WHAT YOU WILL DO >>
Every line of the entries below from the one containing "m (VData JNull))])))))." to the one containing "Normal (if truthy w0", both ends included, must be written out exactly. No other line belongs in the answer.
=== INPUT ===
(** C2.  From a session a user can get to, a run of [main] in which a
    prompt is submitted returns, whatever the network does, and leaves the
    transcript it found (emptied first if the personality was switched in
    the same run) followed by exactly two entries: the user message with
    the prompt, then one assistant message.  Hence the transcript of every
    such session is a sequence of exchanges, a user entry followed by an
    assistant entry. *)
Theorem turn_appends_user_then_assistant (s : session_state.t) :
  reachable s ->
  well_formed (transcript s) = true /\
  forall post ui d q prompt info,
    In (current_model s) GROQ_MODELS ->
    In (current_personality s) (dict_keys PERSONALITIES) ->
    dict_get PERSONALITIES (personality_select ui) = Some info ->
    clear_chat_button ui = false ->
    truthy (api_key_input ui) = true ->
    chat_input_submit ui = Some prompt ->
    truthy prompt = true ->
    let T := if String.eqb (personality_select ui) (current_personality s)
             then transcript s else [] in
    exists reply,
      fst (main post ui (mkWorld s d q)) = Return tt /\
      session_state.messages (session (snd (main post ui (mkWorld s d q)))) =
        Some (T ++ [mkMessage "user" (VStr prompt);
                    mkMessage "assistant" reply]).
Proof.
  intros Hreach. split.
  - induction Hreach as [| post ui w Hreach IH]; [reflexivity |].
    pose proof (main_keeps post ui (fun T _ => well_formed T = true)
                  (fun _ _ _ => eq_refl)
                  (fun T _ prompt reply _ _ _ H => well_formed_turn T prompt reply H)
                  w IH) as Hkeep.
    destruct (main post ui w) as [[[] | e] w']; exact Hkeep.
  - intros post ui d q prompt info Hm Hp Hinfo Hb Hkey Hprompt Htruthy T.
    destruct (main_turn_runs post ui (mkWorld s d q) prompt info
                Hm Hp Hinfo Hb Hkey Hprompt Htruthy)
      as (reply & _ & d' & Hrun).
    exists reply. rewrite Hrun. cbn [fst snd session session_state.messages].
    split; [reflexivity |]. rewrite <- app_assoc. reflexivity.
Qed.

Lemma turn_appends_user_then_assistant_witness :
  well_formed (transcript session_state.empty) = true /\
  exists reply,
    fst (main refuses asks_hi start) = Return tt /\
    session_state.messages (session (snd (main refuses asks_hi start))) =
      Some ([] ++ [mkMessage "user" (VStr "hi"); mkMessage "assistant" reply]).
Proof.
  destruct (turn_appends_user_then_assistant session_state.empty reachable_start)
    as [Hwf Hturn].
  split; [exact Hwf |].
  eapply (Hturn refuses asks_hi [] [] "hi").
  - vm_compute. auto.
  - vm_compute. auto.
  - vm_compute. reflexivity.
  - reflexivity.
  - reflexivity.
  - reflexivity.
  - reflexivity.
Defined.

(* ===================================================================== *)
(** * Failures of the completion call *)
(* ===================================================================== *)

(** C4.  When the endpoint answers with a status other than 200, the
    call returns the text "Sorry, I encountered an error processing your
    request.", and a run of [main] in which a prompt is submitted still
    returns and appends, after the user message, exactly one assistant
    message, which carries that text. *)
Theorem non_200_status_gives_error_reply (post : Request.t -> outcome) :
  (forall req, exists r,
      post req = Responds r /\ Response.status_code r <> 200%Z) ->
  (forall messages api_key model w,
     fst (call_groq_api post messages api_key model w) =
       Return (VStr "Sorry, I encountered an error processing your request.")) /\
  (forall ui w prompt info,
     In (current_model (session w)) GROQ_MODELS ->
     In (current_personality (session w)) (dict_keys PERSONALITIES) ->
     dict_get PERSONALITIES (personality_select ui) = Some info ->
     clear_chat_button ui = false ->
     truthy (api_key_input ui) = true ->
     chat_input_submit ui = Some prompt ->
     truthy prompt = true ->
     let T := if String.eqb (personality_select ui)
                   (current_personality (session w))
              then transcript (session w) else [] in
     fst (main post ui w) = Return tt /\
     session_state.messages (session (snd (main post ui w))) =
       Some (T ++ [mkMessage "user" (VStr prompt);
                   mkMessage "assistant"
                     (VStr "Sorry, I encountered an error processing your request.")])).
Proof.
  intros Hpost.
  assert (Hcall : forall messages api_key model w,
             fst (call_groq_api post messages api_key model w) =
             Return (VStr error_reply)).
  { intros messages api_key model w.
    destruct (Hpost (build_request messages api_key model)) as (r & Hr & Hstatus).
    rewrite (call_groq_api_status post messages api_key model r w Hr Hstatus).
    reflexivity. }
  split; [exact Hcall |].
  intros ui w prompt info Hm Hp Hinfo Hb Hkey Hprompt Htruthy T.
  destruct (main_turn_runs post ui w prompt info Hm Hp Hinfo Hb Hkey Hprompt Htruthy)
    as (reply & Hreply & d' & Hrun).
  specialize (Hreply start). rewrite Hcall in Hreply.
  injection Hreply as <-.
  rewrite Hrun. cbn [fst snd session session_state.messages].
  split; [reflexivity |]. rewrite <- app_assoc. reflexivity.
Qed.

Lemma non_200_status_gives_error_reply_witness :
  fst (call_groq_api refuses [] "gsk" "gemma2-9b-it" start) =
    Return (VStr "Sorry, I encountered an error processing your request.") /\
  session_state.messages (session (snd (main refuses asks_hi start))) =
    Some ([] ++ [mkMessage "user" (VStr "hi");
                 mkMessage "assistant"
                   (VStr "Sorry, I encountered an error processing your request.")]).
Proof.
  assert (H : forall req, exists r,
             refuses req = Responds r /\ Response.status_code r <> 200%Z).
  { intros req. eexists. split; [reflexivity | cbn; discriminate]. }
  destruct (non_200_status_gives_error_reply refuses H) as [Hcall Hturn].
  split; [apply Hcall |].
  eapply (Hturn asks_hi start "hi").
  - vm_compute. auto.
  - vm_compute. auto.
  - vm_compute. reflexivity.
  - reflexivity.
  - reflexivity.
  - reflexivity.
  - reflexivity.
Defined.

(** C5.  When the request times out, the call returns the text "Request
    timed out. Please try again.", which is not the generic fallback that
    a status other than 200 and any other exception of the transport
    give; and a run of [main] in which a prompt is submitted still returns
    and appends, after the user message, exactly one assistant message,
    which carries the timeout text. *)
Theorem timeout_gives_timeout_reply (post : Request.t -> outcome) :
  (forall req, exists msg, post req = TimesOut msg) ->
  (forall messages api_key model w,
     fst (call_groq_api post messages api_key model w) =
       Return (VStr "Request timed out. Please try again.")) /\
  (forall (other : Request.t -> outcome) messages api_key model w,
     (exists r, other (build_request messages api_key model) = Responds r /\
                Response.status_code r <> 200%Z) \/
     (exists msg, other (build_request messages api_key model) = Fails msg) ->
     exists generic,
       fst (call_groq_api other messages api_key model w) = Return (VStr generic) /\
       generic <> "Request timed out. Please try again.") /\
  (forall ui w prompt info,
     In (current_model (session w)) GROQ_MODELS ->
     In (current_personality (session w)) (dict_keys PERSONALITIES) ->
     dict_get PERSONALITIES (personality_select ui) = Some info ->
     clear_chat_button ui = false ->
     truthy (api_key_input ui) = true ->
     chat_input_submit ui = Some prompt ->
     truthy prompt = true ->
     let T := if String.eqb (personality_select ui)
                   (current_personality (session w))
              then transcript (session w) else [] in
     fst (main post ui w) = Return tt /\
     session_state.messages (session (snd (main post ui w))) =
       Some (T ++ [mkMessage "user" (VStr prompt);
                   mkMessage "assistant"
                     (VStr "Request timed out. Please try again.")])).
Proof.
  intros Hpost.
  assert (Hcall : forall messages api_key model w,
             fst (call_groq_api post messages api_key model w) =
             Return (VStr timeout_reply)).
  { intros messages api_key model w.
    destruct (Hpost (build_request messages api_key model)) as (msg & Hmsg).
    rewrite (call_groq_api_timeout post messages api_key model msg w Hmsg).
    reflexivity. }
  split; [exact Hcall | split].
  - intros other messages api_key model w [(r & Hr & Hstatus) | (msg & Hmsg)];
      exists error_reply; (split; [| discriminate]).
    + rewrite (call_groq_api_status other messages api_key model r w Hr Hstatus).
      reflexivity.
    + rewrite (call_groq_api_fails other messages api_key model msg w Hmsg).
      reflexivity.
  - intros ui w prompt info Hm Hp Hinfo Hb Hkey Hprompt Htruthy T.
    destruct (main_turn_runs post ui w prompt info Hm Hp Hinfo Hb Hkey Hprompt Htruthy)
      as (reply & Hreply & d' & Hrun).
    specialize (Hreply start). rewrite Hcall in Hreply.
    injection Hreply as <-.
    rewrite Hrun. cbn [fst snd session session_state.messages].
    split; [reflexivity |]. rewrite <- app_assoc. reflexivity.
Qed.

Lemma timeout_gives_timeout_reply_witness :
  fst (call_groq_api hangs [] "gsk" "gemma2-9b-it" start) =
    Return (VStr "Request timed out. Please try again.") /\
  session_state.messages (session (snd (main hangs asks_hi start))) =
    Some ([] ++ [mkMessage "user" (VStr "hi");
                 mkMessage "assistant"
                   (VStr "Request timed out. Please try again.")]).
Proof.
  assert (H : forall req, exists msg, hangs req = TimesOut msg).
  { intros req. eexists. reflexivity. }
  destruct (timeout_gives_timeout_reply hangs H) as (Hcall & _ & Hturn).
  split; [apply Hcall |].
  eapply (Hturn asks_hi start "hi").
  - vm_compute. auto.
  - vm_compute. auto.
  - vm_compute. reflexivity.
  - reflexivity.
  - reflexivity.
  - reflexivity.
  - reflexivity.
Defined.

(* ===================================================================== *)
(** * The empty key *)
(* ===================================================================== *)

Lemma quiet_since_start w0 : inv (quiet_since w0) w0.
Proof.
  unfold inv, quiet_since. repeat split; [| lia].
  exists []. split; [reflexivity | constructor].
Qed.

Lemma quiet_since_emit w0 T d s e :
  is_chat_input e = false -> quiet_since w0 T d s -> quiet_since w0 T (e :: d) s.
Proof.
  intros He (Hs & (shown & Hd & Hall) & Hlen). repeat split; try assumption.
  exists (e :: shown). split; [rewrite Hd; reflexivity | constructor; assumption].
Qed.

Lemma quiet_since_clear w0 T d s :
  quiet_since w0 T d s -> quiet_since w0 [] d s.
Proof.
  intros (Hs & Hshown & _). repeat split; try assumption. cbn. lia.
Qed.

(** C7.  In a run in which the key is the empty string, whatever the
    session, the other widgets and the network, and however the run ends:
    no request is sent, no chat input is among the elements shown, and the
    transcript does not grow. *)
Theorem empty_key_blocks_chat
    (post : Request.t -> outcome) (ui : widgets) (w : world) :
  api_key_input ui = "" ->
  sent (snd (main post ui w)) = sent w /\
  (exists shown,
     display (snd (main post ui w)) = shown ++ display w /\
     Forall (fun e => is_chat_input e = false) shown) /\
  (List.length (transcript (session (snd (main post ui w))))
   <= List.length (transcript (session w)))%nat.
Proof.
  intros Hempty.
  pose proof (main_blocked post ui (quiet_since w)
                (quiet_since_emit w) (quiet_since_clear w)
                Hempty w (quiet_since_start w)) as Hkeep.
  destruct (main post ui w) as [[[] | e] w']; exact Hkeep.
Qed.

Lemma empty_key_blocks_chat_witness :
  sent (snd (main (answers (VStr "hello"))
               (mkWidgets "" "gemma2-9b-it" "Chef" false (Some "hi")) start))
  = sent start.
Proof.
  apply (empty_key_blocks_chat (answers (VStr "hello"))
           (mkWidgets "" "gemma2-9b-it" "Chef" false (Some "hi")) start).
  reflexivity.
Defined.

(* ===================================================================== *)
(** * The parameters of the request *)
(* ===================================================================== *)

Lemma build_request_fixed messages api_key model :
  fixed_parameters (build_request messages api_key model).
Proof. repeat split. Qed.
===
=== INPUT ===
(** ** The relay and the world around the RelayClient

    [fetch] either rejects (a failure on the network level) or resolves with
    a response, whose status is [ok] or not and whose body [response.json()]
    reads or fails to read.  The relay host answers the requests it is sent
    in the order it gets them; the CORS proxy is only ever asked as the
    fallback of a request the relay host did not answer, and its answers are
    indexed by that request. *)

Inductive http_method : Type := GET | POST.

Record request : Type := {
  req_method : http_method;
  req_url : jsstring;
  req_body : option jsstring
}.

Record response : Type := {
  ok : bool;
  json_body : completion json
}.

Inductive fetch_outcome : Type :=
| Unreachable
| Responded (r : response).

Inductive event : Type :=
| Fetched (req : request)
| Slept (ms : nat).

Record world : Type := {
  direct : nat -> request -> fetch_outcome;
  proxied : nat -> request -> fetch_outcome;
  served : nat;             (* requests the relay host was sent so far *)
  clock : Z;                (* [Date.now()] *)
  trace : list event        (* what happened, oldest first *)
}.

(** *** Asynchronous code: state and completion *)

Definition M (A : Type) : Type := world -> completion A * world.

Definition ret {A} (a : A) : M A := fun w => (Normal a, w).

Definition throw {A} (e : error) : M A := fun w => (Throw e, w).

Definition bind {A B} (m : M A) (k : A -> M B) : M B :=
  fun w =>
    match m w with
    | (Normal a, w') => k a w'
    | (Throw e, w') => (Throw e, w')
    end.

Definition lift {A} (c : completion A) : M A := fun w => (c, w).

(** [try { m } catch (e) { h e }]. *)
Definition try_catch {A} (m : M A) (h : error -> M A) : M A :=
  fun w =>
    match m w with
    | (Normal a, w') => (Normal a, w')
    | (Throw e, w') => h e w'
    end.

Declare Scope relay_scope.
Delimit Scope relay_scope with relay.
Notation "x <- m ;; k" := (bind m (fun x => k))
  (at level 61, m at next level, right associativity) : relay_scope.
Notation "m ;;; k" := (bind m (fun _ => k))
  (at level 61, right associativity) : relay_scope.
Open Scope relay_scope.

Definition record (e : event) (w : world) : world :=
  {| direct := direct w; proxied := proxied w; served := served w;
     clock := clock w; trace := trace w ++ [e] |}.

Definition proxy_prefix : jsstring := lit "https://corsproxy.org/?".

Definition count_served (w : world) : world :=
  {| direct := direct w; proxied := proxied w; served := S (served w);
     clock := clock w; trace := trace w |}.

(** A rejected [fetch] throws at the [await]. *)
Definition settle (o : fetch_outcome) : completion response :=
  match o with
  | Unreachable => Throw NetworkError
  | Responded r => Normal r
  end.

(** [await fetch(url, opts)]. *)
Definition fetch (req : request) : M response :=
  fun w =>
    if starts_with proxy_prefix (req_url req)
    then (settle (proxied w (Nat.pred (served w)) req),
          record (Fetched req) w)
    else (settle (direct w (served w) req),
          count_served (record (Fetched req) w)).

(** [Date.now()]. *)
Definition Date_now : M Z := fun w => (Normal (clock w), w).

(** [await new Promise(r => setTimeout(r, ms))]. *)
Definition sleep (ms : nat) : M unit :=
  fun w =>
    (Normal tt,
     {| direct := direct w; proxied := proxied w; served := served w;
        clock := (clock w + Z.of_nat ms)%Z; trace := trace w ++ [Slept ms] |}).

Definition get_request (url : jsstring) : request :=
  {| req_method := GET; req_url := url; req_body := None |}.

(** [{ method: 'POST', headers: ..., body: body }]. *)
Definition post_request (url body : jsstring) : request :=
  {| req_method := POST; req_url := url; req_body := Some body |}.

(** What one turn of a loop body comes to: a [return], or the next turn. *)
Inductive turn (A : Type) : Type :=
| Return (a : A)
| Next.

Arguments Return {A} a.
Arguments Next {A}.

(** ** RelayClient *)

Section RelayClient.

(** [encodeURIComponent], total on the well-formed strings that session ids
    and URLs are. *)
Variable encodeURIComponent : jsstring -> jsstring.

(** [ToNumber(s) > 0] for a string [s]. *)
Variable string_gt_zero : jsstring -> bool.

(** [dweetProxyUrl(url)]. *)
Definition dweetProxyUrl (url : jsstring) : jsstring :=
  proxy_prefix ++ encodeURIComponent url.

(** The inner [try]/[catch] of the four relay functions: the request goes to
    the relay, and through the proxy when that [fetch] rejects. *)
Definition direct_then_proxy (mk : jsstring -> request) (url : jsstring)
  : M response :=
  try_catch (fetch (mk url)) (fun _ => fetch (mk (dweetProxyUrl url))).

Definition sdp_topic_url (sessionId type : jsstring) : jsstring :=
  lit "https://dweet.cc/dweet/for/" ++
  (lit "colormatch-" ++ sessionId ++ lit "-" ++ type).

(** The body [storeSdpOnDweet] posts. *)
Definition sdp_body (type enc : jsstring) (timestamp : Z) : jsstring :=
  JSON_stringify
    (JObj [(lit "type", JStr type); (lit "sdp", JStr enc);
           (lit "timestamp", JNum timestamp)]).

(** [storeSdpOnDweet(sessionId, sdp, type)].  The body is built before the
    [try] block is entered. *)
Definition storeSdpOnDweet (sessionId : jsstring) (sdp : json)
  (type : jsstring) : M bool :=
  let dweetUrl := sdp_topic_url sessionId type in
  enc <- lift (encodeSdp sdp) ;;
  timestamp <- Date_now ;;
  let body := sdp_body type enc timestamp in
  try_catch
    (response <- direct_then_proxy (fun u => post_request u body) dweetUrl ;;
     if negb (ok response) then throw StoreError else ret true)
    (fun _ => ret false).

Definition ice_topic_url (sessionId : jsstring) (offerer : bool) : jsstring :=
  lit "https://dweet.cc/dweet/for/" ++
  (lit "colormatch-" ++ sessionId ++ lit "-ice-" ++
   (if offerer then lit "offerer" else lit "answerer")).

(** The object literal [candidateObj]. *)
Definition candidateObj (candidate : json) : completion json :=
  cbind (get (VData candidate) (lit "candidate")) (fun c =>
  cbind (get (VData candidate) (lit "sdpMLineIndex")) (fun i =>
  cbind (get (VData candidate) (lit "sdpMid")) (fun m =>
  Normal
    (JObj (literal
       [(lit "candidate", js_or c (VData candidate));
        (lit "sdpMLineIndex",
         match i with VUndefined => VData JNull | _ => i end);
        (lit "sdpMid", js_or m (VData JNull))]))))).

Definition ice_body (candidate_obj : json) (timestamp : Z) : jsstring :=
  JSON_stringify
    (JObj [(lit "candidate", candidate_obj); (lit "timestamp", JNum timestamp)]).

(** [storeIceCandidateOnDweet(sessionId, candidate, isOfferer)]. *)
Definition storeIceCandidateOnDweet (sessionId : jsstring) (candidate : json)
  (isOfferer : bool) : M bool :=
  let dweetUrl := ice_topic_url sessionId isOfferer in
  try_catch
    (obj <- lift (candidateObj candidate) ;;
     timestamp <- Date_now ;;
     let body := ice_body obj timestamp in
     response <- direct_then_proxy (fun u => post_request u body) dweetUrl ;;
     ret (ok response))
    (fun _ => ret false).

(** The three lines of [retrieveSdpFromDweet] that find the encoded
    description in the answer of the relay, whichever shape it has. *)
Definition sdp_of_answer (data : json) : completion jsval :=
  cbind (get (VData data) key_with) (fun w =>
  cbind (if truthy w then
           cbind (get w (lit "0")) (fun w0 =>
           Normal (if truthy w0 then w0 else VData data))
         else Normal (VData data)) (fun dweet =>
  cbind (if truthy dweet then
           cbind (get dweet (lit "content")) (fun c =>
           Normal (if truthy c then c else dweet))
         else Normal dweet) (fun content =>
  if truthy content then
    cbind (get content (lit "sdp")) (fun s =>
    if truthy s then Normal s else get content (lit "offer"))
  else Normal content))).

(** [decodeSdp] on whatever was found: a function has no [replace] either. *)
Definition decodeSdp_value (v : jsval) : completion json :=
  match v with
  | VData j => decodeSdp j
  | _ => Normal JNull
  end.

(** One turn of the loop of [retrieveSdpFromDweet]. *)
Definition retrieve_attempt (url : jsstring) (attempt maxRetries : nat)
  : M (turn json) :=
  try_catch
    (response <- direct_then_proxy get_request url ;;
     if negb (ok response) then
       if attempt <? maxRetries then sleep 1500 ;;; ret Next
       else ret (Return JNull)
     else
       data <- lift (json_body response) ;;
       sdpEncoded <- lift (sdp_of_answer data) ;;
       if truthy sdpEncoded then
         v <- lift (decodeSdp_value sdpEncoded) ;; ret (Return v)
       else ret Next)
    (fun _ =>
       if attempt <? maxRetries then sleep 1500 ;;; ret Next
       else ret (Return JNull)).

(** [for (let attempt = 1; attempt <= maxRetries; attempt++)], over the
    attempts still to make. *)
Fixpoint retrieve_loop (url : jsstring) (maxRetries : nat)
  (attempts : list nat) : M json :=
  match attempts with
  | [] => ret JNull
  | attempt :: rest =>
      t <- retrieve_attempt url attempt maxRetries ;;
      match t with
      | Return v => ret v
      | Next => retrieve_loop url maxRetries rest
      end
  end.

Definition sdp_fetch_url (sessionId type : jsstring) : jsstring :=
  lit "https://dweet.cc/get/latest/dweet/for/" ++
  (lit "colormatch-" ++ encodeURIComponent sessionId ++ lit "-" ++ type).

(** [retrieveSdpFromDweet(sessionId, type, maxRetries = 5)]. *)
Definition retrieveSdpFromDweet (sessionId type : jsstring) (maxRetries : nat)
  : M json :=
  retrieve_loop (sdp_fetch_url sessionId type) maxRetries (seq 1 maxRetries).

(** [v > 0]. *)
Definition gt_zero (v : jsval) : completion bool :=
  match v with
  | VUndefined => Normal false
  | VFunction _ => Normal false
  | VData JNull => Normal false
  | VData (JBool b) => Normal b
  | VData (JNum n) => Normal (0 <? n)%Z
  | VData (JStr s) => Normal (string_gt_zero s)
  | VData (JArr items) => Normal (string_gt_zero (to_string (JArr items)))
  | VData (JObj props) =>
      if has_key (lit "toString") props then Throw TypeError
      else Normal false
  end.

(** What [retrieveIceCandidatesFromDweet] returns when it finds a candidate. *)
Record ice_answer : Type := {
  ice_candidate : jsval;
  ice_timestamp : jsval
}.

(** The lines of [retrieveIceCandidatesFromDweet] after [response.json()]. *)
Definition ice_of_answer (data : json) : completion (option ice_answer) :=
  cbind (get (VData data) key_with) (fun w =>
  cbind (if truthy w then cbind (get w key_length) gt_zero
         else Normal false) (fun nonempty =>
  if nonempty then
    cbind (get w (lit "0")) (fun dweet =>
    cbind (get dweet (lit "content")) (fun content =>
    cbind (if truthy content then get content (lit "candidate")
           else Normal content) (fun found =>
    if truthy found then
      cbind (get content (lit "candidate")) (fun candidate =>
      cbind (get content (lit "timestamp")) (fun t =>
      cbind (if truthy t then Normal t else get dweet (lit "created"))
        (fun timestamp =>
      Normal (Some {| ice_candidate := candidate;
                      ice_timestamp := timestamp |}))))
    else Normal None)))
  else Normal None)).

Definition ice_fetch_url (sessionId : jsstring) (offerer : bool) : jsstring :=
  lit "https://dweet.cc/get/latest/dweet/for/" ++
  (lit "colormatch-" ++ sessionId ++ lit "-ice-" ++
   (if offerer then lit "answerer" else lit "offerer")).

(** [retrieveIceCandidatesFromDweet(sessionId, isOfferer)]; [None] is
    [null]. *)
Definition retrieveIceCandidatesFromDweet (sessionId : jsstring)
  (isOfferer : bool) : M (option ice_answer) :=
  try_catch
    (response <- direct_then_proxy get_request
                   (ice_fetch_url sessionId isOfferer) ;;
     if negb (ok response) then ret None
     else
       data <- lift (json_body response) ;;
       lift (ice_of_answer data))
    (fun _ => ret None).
===
OUTPUT OF THE EXERCISE >>
        (lit "sdpMid", js_or m (VData JNull))]))))).

Definition ice_body (candidate_obj : json) (timestamp : Z) : jsstring :=
  JSON_stringify
    (JObj [(lit "candidate", candidate_obj); (lit "timestamp", JNum timestamp)]).

(** [storeIceCandidateOnDweet(sessionId, candidate, isOfferer)]. *)
Definition storeIceCandidateOnDweet (sessionId : jsstring) (candidate : json)
  (isOfferer : bool) : M bool :=
  let dweetUrl := ice_topic_url sessionId isOfferer in
  try_catch
    (obj <- lift (candidateObj candidate) ;;
     timestamp <- Date_now ;;
     let body := ice_body obj timestamp in
     response <- direct_then_proxy (fun u => post_request u body) dweetUrl ;;
     ret (ok response))
    (fun _ => ret false).

(** The three lines of [retrieveSdpFromDweet] that find the encoded
    description in the answer of the relay, whichever shape it has. *)
Definition sdp_of_answer (data : json) : completion jsval :=
  cbind (get (VData data) key_with) (fun w =>
  cbind (if truthy w then
           cbind (get w (lit "0")) (fun w0 =>
           Normal (if truthy w0 then w0 else VData data))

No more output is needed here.